Не прав

Юлия Бутакова
              В понедельник после обеда он обнаружил на своём редакторском столе письмо. И без интереса взглянул на него. В глазах, стремительно складываясь в строчки, замелькали мелкие чёткие буквы... Да, это могла быть только она. Инесса. Привычный ко всему шестидесятилетний мужчина тяжело опустился в кресло. Как он сумел забыть за два года этот удивительный почерк? Женственный и мужественный одновременно... Руки неторопливо распечатывали конверт, а взгляд, казалось, читал через тонкую бумагу. Обращения на этот раз не было:
              "Вы меня боитесь - потому что не правы. Потому, что поверили слухам о моей мнимой связи с "актёром-проходимцем"... До сих пор ломаю голову: кому нужно было клеветать на меня и зачем? Если бы Вы знали, как я далека от всей этой околокиношной возни! Как далека...
              Ещё в сентябре позапрошлого года Вы предостерегали меня от царящих в актёрской среде нравов (помните?): все актёры - алкоголики, все актрисы - проститутки. Мне это не грозило - и Вам ничто не мешало в это поверить. Я сильный человек, непростой - и этом мой иммунитет.
              Возможно, мои роли - "дилетантские", но я каждый день работаю над собой, чтобы изжить это дилетанство. Никто не рождается профессионалом. Я многого не позволяю себе из того, что Вы позволяете "неграм" в своём театре. По-вашему, весь современный театр - бесконечное обыгрывание человеческих проблем, тех, что ниже пояса. Как быстро Вы стали циником. Хотя... понимаю: модно, смело, крепко! Ради таких инсинуаций и задуман был театр.

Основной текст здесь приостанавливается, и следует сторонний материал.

(** * OpenLane 2 flows: [openlane/flows/flow.py]

    A shallow embedding of the [Flow] orchestrator, of [SequentialFlow.run]
    and of the [FlowFactory] registry, with the properties of the flow
    specification stated and proved over it.

    Conventions of the embedding:
    - Python [int] is [Z]; [str] is [string]; [Optional[T]] is [option T].
    - A method of [Flow] is a function in the monad [M], which threads the
      machine state (the flow object [self], the world the steps act on and
      the log of calls made to the collaborators) and either returns a value
      or raises a Python exception. A raised exception keeps the mutations
      made before it, as in Python.
    - Collaborators that are not in this file ([rich.progress], [mkdirp],
      [open]/[write], [log]/[err]/[success], [Toolbox], [Config], [State],
      [Step]) are parameters of the development or are recorded as events
      in the log. *)

From Stdlib Require Import ZArith List String Ascii Bool Lia.
Import ListNotations.
Open Scope string_scope.
Open Scope Z_scope.

Set Implicit Arguments.

(* ================================================================== *)
(** * Python primitives used by the flow *)
(* ================================================================== *)

Module Py.

(** The character of a decimal digit [0 <= d <= 9]. *)
Definition digit_char (d : Z) : ascii := ascii_of_nat (48 + Z.to_nat d).

(** The digits of a non-negative integer, most significant first, pushed in
    front of [acc]. One digit is produced per unit of fuel. *)
Fixpoint str_digits (fuel : nat) (n : Z) (acc : string) : string :=
  match fuel with
  | O => acc
  | S fuel' =>
      let acc' := String (digit_char (n mod 10)) acc in
      if n / 10 =? 0 then acc' else str_digits fuel' (n / 10) acc'
  end.

(** Fuel that always suffices: a number has no more decimal digits than
    binary ones. *)
Definition str_fuel (n : Z) : nat := S (Z.to_nat (Z.log2 n)).

Definition str_nonneg (n : Z) : string := str_digits (str_fuel n) n "".

(** [str(n)] for a Python [int]. *)
Definition str (n : Z) : string :=
  if n <? 0 then "-" ++ str_nonneg (- n) else str_nonneg n.

(** [len(s)] *)
Definition len (s : string) : Z := Z.of_nat (String.length s).

(** [k] copies of the character ['0']. *)
Fixpoint zeros (k : nat) : string :=
  match k with
  | O => ""
  | S k' => String "0"%char (zeros k')
  end.

(** Left padding with zeros up to [width] characters; a longer string is
    left as it is. *)
Definition zfill (width : nat) (s : string) : string :=
  zeros (width - String.length s) ++ s.

(** ["%0<width>d" % n]: the sign comes first, the zeros pad the digits. *)
Definition format_0d (width : Z) (n : Z) : string :=
  if n <? 0
  then "-" ++ zfill (Z.to_nat width - 1) (str_nonneg (- n))
  else zfill (Z.to_nat width) (str_nonneg n).

(** The value of a string of decimal digits. *)
Fixpoint dec_value_from (v : Z) (s : string) : Z :=
  match s with
  | EmptyString => v
  | String c s' => dec_value_from (10 * v + (Z.of_nat (nat_of_ascii c) - 48)) s'
  end.

Definition dec_value (s : string) : Z := dec_value_from 0 s.

(** [s.startswith("/")] and [s.endswith("/")] *)
Definition starts_with_sep (s : string) : bool :=
  match s with
  | String "/"%char _ => true
  | _ => false
  end.

Fixpoint ends_with_sep (s : string) : bool :=
  match s with
  | EmptyString => false
  | String c EmptyString => Ascii.eqb c "/"%char
  | String _ s' => ends_with_sep s'
  end.

(** [posixpath.join(a, b)]: an absolute [b] replaces [a]; otherwise [b] is
    appended, after a separator unless [a] is empty or ends with one. *)
Definition path_join (a b : string) : string :=
  if starts_with_sep b then b
  else if (String.eqb a "" || ends_with_sep a)%bool then a ++ b
  else a ++ "/" ++ b.

(** [os.path.join(a, b, c)] *)
Definition path_join3 (a b c : string) : string := path_join (path_join a b) c.

(** [x or y] on an [Optional[str]]: [None] and the empty string are falsy. *)
Definition str_or (x : option string) (y : string) : string :=
  match x with
  | Some s => if String.eqb s "" then y else s
  | None => y
  end.
(** * Context-engine providers: RAGContextInjector and PlaceholderVariableInjector

    A shallow embedding of
      packages/context-engine/src/providers/RAGContextInjector.ts
      packages/context-engine/src/providers/PlaceholderVariableInjector.ts
    followed by the properties of the chunk budgeting step, of the RAG
    injection stage and of the placeholder stage.

    Conventions of the embedding.
    - A JavaScript string is the list of its UTF-16 code units, so that
      [length], [substring] and the regular expressions count what the
      engine counts.
    - A JavaScript number holding a length or a budget is a [Z]; a
      similarity score is a rational [Q] (a finite number: NaN and the
      infinities are outside the model).  Comparisons, [Math.min],
      [Math.max] and the sign of [b - a] are exact on finite doubles;
      sums, quotients and number formatting are not, and are parameters.
    - A call that may throw returns a [Completion].
    - RAGContextInjector.ts calls [log] without importing or declaring
      it: each such call throws a ReferenceError.  Its sibling declares
      [log] with [debug], a sink without effect on the values computed:
      there the calls are left out, the evaluation of their arguments,
      which can throw, is not. *)

From Stdlib Require Import ZArith QArith List Sorted Permutation Ascii String.
From Stdlib Require Import Qminmax DecimalString Lia Lqa.
From stdpp Require Import gmap strings list.
Import ListNotations.
Close Scope Q_scope.
Local Open Scope Z_scope.

(** ** JavaScript strings and the built-ins the two providers call *)

Module JS.

(** UTF-16 code units. *)
Definition jsstring := list N.

(** An ASCII literal of the source as a JavaScript string. *)
Definition js (s : string) : jsstring :=
  map N_of_ascii (list_ascii_of_string s).

(** [s.length] *)
Definition length (s : jsstring) : Z := Z.of_nat (List.length s).

Definition clamp (len n : Z) : Z := Z.min (Z.max n 0) len.

(** [s.substring(a, b)]: both ends are clamped to [0, s.length] and
    swapped when out of order. *)
Definition substring (s : jsstring) (a b : Z) : jsstring :=
  let a' := clamp (length s) a in
  let b' := clamp (length s) b in
  let from := Z.min a' b' in
  let to := Z.max a' b' in
  firstn (Z.to_nat (to - from)) (skipn (Z.to_nat from) s).

Definition eqb (s t : jsstring) : bool := bool_decide (s = t).
(* ===== verification/_CoqProject ===== *)
-Q . S2P
Prelude.v
Encoding.v
Crypto.v
Types.v
Merkle.v
State.v
Tx.v
Graph.v
Pow.v
Selection.v
Retarget.v
Ghostdag.v
Ordering.v
OrderingV2.v
SelectionV2.v
GhostdagV1.v
GhostdagV1Props.v
Mining.v
Genesis.v
Apply.v
ApplyProps.v
Validation.v
ValidationProps.v
DagInvariant.v
Mempool.v
MempoolProps.v
Commit.v
CommitProps.v
Text.v
ContractV3.v
PulseScript.v
PulseScriptProps.v
Monetary.v
Denomination.v
OrderingV2Props.v
Reward.v
RewardProps.v
Headers.v
Protocol.v
AcceptanceV2.v
TxV3.v
MempoolV3.v
MempoolResource.v
MempoolResourceProps.v
ApplyBlockProps.v
Accept.v
Orphans.v
OrphansProps.v
AdoptionProps.v
AcceptProps.v
GenesisV3.v
ReplayV3.v
ReplayV3Props.v
ReplayV2.v
AcceptanceV2Props.v
ReplayV2Props.v
Covenant.v
CovenantUtxo.v
CovenantProps.v
PulseClock.v
Templates.v
TemplatesProps.v
ContractState.v
SyncPipeline.v
ReplacementV3.v
AccessSet.v
ColoredUtxo.v
BasedApp.v
TxAdmission.v
TxAdmissionProps.v
PolicyReconcileProps.v
Lemma elem_of_btree_iter s x : x ∈ btree_iter s <-> x ∈ s.
Proof. unfold btree_iter. rewrite isort_elem_of. by rewrite elem_of_elements. Qed.
Lemma NoDup_btree_iter s : NoDup (btree_iter s).
Proof. apply isort_nodup, NoDup_elements. Qed.
Lemma btree_iter_ssorted s : StronglySorted String.le (btree_iter s).
Proof. apply isort_ssorted; apply _. Qed.
Lemma length_btree_iter s : length (btree_iter s) = size s.
Proof. unfold btree_iter. by rewrite isort_perm. Qed.

(** [BTreeSet::pop_first]. *)
Definition pop_first (s : gset string) : option (string * gset string) :=
  match btree_iter s with
  | [] => None
  | x :: _ => Some (x, s ∖ {[x]})
  end.

Lemma pop_first_None s : pop_first s = None <-> s = ∅.
Proof.
  unfold pop_first. pose proof (elem_of_btree_iter s) as Hel.
  destruct (btree_iter s) as [|x l]; split; try done.
  - intros _. apply set_eq. intros y. rewrite <- Hel. set_solver.
  - intros ->. exfalso. specialize (Hel x). set_solver.
Qed.
Lemma pop_first_Some s x s' :
  pop_first s = Some (x, s') -> x ∈ s /\ s' = s ∖ {[x]}.
Proof.
  unfold pop_first. pose proof (elem_of_btree_iter s) as Hel.
  destruct (btree_iter s) as [|y l]; [done|]. intros [= -> <-].
  split; [|done]. apply Hel. set_solver.
Qed.
(* ===== verification/Types.v ===== *)
(** * Consensus data types ([types.rs])

    Transactions, outputs, blocks and headers, the canonical header and
    mining-preimage serializers and the block hash.  The [Hash], [Address] and key aliases of the source are all
    [String]. *)

From S2P Require Import Prelude Encoding Crypto.

Abbreviation Hash := string (only parsing).
Abbreviation Address := string (only parsing).

Record OutPoint := mkOutPoint {
  op_txid : Hash;
  op_index : Z;
}.
Record TxInput := mkTxInput {
  in_previous_output : OutPoint;
  in_public_key : string;
  in_signature : string;
}.
Record TxOutput := mkTxOutput {
  out_address : Address;
  out_amount : Z;
}.
Record Transaction := mkTransaction {
  tx_txid : Hash;
  tx_version : Z;
  tx_inputs : list TxInput;
  tx_outputs : list TxOutput;
  tx_fee : Z;
  tx_nonce : Z;
}.
Record Utxo := mkUtxo {
  utxo_outpoint : OutPoint;
  utxo_address : Address;
  utxo_amount : Z;
  utxo_coinbase : bool;
  utxo_height : Z;
}.
Record BlockHeader := mkBlockHeader {
  h_version : Z;
  h_parents : list Hash;
  h_timestamp : Z;
  h_difficulty : Z;
  h_nonce : Z;
  h_merkle_root : Hash;
  h_state_root : Hash;
  h_blue_score : Z;
  h_height : Z;
}.
Record Block := mkBlock {
  b_hash : Hash;
  b_header : BlockHeader;
  b_transactions : list Transaction;
}.

#[global] Instance OutPoint_eq_dec : EqDecision OutPoint.
Proof. solve_decision. Defined.
#[global] Instance OutPoint_countable : Countable OutPoint.
Proof.
  refine (inj_countable' (fun o => (op_txid o, op_index o)) (fun p => mkOutPoint p.1 p.2) _).
  by intros [].
Defined.
#[global] Instance TxInput_eq_dec : EqDecision TxInput.
Proof. solve_decision. Defined.
#[global] Instance TxOutput_eq_dec : EqDecision TxOutput.
Proof. solve_decision. Defined.
#[global] Instance Transaction_eq_dec : EqDecision Transaction.
Proof. solve_decision. Defined.
#[global] Instance Utxo_eq_dec : EqDecision Utxo.
Proof. solve_decision. Defined.
#[global] Instance BlockHeader_eq_dec : EqDecision BlockHeader.
Proof. solve_decision. Defined.
#[global] Instance Block_eq_dec : EqDecision Block.
Proof. solve_decision. Defined.

(** The derived [Ord] of [OutPoint]: transaction id, then index. *)
Definition outpoint_compare (a b : OutPoint) : comparison :=
  then_with (String.compare (op_txid a) (op_txid b)) (Z.compare (op_index a) (op_index b)).

(** ** Well-typed values *)

Definition outpoint_typed (o : OutPoint) : Prop := in_u 32 (op_index o).
Definition header_typed (h : BlockHeader) : Prop :=
  in_u 32 (h_version h) /\ in_u 64 (h_timestamp h) /\ in_u 32 (h_difficulty h) /\
  in_u 64 (h_nonce h) /\ in_u 64 (h_blue_score h) /\ in_u 64 (h_height h).

#[global] Instance header_typed_dec h : Decision (header_typed h).
Proof. unfold header_typed. apply _. Defined.
#[global] Typeclasses Opaque header_typed.

(** ** Header serialization *)

Definition BLOCK_HEADER_DOMAIN : string := "PulseDAG:block-header:v1".
Definition MINING_PREIMAGE_VERSION : Z := 1.

Definition canonical_block_header_bytes (h : BlockHeader) : option bytes :=
  emit [encode_len_prefixed_bytes (str_bytes BLOCK_HEADER_DOMAIN);
        fixed 4 (h_version h);
        encode_string_vec (h_parents h);
        fixed 8 (h_timestamp h);
        fixed 4 (h_difficulty h);
        fixed 8 (h_nonce h);
        encode_len_prefixed_str (h_merkle_root h);
        encode_len_prefixed_str (h_state_root h);
        fixed 8 (h_blue_score h);
        fixed 8 (h_height h)].

(** A [u16] length prefix, as the mining preimage uses. *)
Definition encode_u16_prefixed (s : string) : option bytes :=
  let b := str_bytes s in
  if Z.of_nat (length b) <=? u16_max then Some (u16_le (Z.of_nat (length b)) ++ b) else None.

Definition canonical_mining_preimage_bytes (h : BlockHeader) : option bytes :=
  let parents := isort String.le (h_parents h) in
  emit ([fixed 1 MINING_PREIMAGE_VERSION;
         fixed 4 (h_version h);
         (if Z.of_nat (length parents) <=? u16_max
          then Some (u16_le (Z.of_nat (length parents))) else None)]
        ++ map encode_u16_prefixed parents ++
        [fixed 8 (h_timestamp h);
         fixed 4 (h_difficulty h);
         encode_u16_prefixed (h_merkle_root h);
         encode_u16_prefixed (h_state_root h);
         fixed 8 (h_blue_score h);
         fixed 8 (h_height h)]).

Section hashing.
Context `{Crypto}.

Definition compute_block_hash (h : BlockHeader) : option Hash :=
  match canonical_block_header_bytes h with
  | Some b => Some (hex_encode (sha256 b))
  | None => None
  end.

End hashing.

(** ** Header serialization is unambiguous *)

Lemma in_u_fixed w n x : w = 8 * Z.of_nat n -> in_u w x -> 0 <= x < 256 ^ Z.of_nat n.
Proof.
  intros -> [H1 H2]. unfold u_max in H2. rewrite Z.pow_mul_r in H2 by lia.
  change (2 ^ 8) with 256 in H2. lia.
Qed.

Lemma Forall_True {A} (l : list A) : Forall (fun _ => True) l.
Proof. by apply Forall_true. Qed.

#[global] Hint Resolve Forall_True : core.
#[global] Hint Extern 1 (0 <= _ < 256 ^ Z.of_nat 4) =>
  apply (in_u_fixed 32); [reflexivity|assumption] : core.
#[global] Hint Extern 1 (0 <= _ < 256 ^ Z.of_nat 8) =>
  apply (in_u_fixed 64); [reflexivity|assumption] : core.

#[global] Instance encode_string_vec_delimited :
  Delimited (Forall (fun _ => True)) encode_string_vec.
Proof. unfold encode_string_vec. apply _. Qed.

(** The header serializer implements the [Delimited] interface. *)
#[global] Instance canonical_block_header_bytes_delimited :
  Delimited header_typed canonical_block_header_bytes.
Proof.
  intros h1 h2 x y r s (?&?&?&?&?&?) (?&?&?&?&?&?) Hx Hy Heq.
  unfold canonical_block_header_bytes in Hx, Hy.
  peel (fun _ : bytes => True) encode_len_prefixed_bytes.
  peel (fun x => 0 <= x < 256 ^ Z.of_nat 4) (fixed 4).
  peel (Forall (fun _ : string => True)) encode_string_vec.
  peel (fun x => 0 <= x < 256 ^ Z.of_nat 8) (fixed 8).
  peel (fun x => 0 <= x < 256 ^ Z.of_nat 4) (fixed 4).
  peel (fun x => 0 <= x < 256 ^ Z.of_nat 8) (fixed 8).
  peel (fun _ : string => True) encode_len_prefixed_str.
  peel (fun _ : string => True) encode_len_prefixed_str.
  peel (fun x => 0 <= x < 256 ^ Z.of_nat 8) (fixed 8).
  peel (fun x => 0 <= x < 256 ^ Z.of_nat 8) (fixed 8).
  destruct h1, h2; simpl in *; simplify_eq; done.
Qed.

Lemma delimited_inj {A} dom (enc : A -> option bytes) `{!Delimited dom enc} a b x :
  dom a -> dom b -> enc a = Some x -> enc b = Some x -> a = b.
Proof. intros Ha Hb Hx Hy. by destruct (delimited a b x x [] [] Ha Hb Hx Hy). Qed.

Lemma block_hash_inj `{CryptoLaws} h1 h2 b1 b2 :
  header_typed h1 -> header_typed h2 ->
  canonical_block_header_bytes h1 = Some b1 -> canonical_block_header_bytes h2 = Some b2 ->
  collision_free [b1; b2] ->
  compute_block_hash h1 = compute_block_hash h2 -> h1 = h2.
Proof.
  unfold compute_block_hash. intros Ht1 Ht2 Hb1 Hb2 Hcf. rewrite Hb1, Hb2.
  intros [= Heq%(inj hex_encode)]. apply Hcf in Heq; [|set_solver..]. subst b2.
  by apply (delimited_inj header_typed canonical_block_header_bytes h1 h2 b1).
Qed.

(** A block hash commits to every header field: as long as the two
    serialized headers do not collide under SHA-256, equal hashes mean equal
    headers. *)
Lemma compute_block_hash_binding `{CryptoLaws} h1 h2 b1 b2 :
  header_typed h1 -> header_typed h2 ->
  canonical_block_header_bytes h1 = Some b1 -> canonical_block_header_bytes h2 = Some b2 ->
  collision_free [b1; b2] ->
  compute_block_hash h1 = compute_block_hash h2 -> h1 = h2.
Proof. apply block_hash_inj. Qed.

(** ** The mining preimage *)

#[global] Instance encode_u16_prefixed_delimited :
  Delimited (fun _ => True) encode_u16_prefixed.
Proof.
  intros a b x y r s _ _. unfold encode_u16_prefixed.
  destruct (Z.leb_spec (Z.of_nat (length (str_bytes a))) u16_max) as [Ha|]; [|done].
  destruct (Z.leb_spec (Z.of_nat (length (str_bytes b))) u16_max) as [Hb|]; [|done].
  intros Hx Hy Heq. apply (inj Some) in Hx, Hy. subst x y. rewrite <- !app_assoc in Heq.
  apply app_inj_1 in Heq as [Hlen Heq]; [|unfold u16_le; by rewrite !length_le_bytes].
  apply (f_equal le_value) in Hlen. unfold u16_le, u_max in *.
  rewrite !le_value_le_bytes in Hlen by (change (256 ^ Z.of_nat 2) with (2 ^ 16); lia).
  apply app_inj_1 in Heq as [Heq ->]; [|lia]. by apply (inj str_bytes) in Heq as ->.
Qed.

(** The parents block of the preimage: a [u16] count and the sorted hashes. *)
Definition encode_parents_u16 (parents : list Hash) : option bytes :=
  emit ((if Z.of_nat (length parents) <=? u16_max
         then Some (u16_le (Z.of_nat (length parents))) else None)
        :: map encode_u16_prefixed parents).

#[global] Instance encode_parents_u16_delimited :
  Delimited (Forall (fun _ => True)) encode_parents_u16.
Proof.
  intros l1 l2 x y r s F1 F2. unfold encode_parents_u16.
  destruct (Z.leb_spec (Z.of_nat (length l1)) u16_max) as [Hl1|]; [|done].
  destruct (Z.leb_spec (Z.of_nat (length l2)) u16_max) as [Hl2|];
    [|intros _ (?&?&?&_)%emit_cons; done].
  intros Hx Hy Heq.
  assert (Hr : forall l : list Hash, Z.of_nat (length l) <= u16_max ->
    0 <= Z.of_nat (length l) < 256 ^ Z.of_nat 2).
  { intros l Hl. unfold u_max in Hl. change (256 ^ Z.of_nat 2) with (2 ^ 16). lia. }
  destruct (emit_peel _ (fixed 2) _ _ _ _ _ _ _ _ (Hr _ Hl1) (Hr _ Hl2) Hx Hy Heq)
    as [Hlen (y1 & y2 & Hy1 & Hy2 & Heq')].
  apply (emit_map_delimited (fun _ => True) encode_u16_prefixed l1 l2 y1 y2); auto; lia.
Qed.

Lemma canonical_mining_preimage_bytes_alt h :
  canonical_mining_preimage_bytes h =
  emit [fixed 1 MINING_PREIMAGE_VERSION; fixed 4 (h_version h);
        encode_parents_u16 (isort String.le (h_parents h));
        fixed 8 (h_timestamp h); fixed 4 (h_difficulty h);
        encode_u16_prefixed (h_merkle_root h); encode_u16_prefixed (h_state_root h);
        fixed 8 (h_blue_score h); fixed 8 (h_height h)].
Proof.
  apply (emit_nest [_; _] (_ :: map encode_u16_prefixed _) [_; _; _; _; _; _]).
Qed.

(** Headers that only differ in the nonce and the order of their parents. *)
Definition mining_equiv (h1 h2 : BlockHeader) : Prop :=
  h_parents h1 ≡ₚ h_parents h2 /\ h_version h1 = h_version h2 /\
  h_timestamp h1 = h_timestamp h2 /\ h_difficulty h1 = h_difficulty h2 /\
  h_merkle_root h1 = h_merkle_root h2 /\ h_state_root h1 = h_state_root h2 /\
  h_blue_score h1 = h_blue_score h2 /\ h_height h1 = h_height h2.

Lemma mining_preimage_sound h1 h2 x y r s :
  header_typed h1 -> header_typed h2 ->
  canonical_mining_preimage_bytes h1 = Some x -> canonical_mining_preimage_bytes h2 = Some y ->
  x ++ r = y ++ s -> mining_equiv h1 h2.
Proof.
  intros (?&?&?&?&?&?) (?&?&?&?&?&?) Hx Hy Heq.
  rewrite canonical_mining_preimage_bytes_alt in Hx, Hy.
  assert (0 <= MINING_PREIMAGE_VERSION < 256 ^ Z.of_nat 1) by (unfold MINING_PREIMAGE_VERSION; lia).
  peel (fun x => 0 <= x < 256 ^ Z.of_nat 1) (fixed 1).
  peel (fun x => 0 <= x < 256 ^ Z.of_nat 4) (fixed 4).
  peel (Forall (fun _ : string => True)) encode_parents_u16.
  peel (fun x => 0 <= x < 256 ^ Z.of_nat 8) (fixed 8).
  peel (fun x => 0 <= x < 256 ^ Z.of_nat 4) (fixed 4).
  peel (fun _ : string => True) encode_u16_prefixed.
  peel (fun _ : string => True) encode_u16_prefixed.
  peel (fun x => 0 <= x < 256 ^ Z.of_nat 8) (fixed 8).
  peel (fun x => 0 <= x < 256 ^ Z.of_nat 8) (fixed 8).
  repeat split; try done.
  rewrite <- (isort_perm String.le (h_parents h1)), <- (isort_perm String.le (h_parents h2)).
  by match goal with E : isort _ _ = isort _ _ |- _ => rewrite E end.
Qed.

(** The mining preimage determines the header up to the nonce and the order of
    the parents, and ignores exactly those. *)
Lemma mining_preimage_equiv h1 h2 b :
  header_typed h1 -> header_typed h2 -> canonical_mining_preimage_bytes h1 = Some b ->
  (canonical_mining_preimage_bytes h2 = Some b <-> mining_equiv h1 h2).
Proof.
  intros Ht1 Ht2 Hx. split; [intros Hy; by apply (mining_preimage_sound h1 h2 b b [] [])|].
  intros (Hp & Hv & Hts & Hd & Hm & Hs & Hb & Hh). rewrite <- Hx.
  rewrite !canonical_mining_preimage_bytes_alt, Hv, Hts, Hd, Hm, Hs, Hb, Hh.
  by rewrite (isort_perm_eq String.le _ _ Hp).
Qed.

(** ** Witnesses *)

Definition typed_header (parents : list Hash) (nonce : Z) : BlockHeader :=
  mkBlockHeader 1 parents 100 0x207fffff nonce "aa" "bb" 3 2.

Lemma compute_block_hash_binding_witness :
  @compute_block_hash model_crypto (typed_header ["p"] 7) <>
  @compute_block_hash model_crypto (typed_header ["p"] 8).
Proof.
  intros Heq.
  assert (Hh : typed_header ["p"] 7 = typed_header ["p"] 8).
  { refine (@compute_block_hash_binding model_crypto model_crypto_laws _ _
      (default [] (canonical_block_header_bytes (typed_header ["p"] 7)))
      (default [] (canonical_block_header_bytes (typed_header ["p"] 8))) _ _ _ _ _ Heq);
    [by_decide|by_decide|by_compute|by_compute|by_decide]. }
  discriminate Hh.
Defined.

Lemma mining_preimage_equiv_witness :
  canonical_mining_preimage_bytes (typed_header ["q"; "p"] 9) =
  canonical_mining_preimage_bytes (typed_header ["p"; "q"] 7).
Proof.
  transitivity (Some (default [] (canonical_mining_preimage_bytes (typed_header ["p"; "q"] 7)))).
  - apply (mining_preimage_equiv (typed_header ["p"; "q"] 7) (typed_header ["q"; "p"] 9));
      [by_decide|by_decide|by_compute|].
    unfold mining_equiv. split_and!; [by_decide|by_compute..].
  - by_compute.
Defined.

              Мне от Вас ничего не было нужно. Никогда. Единственное: я хотела изредка видеть Вас и точно знать, что Вы - живы-здоровы. И не Вы должны были мне сказать:"Обращайся, если что. Я надёжен". Это я Вам говорю:"Я надёжна". Я смогу спасти Вас в любой беде, не оставлю в горе, не предам, ничего не испугаюсь. Кто и когда Вам такое говорил? Допускаю, что никто и никогда.
              Я думала: мудрый и сильный. Ошиблась; бывает.
              Вы в анабиозе. Не просыпайтесь - Вам это идёт. Вы никогда не отвечали на мои письма. Оставайтесь верны себе до конца.
              Я больше никогда ничем Вас не побеспокою. Прощайте".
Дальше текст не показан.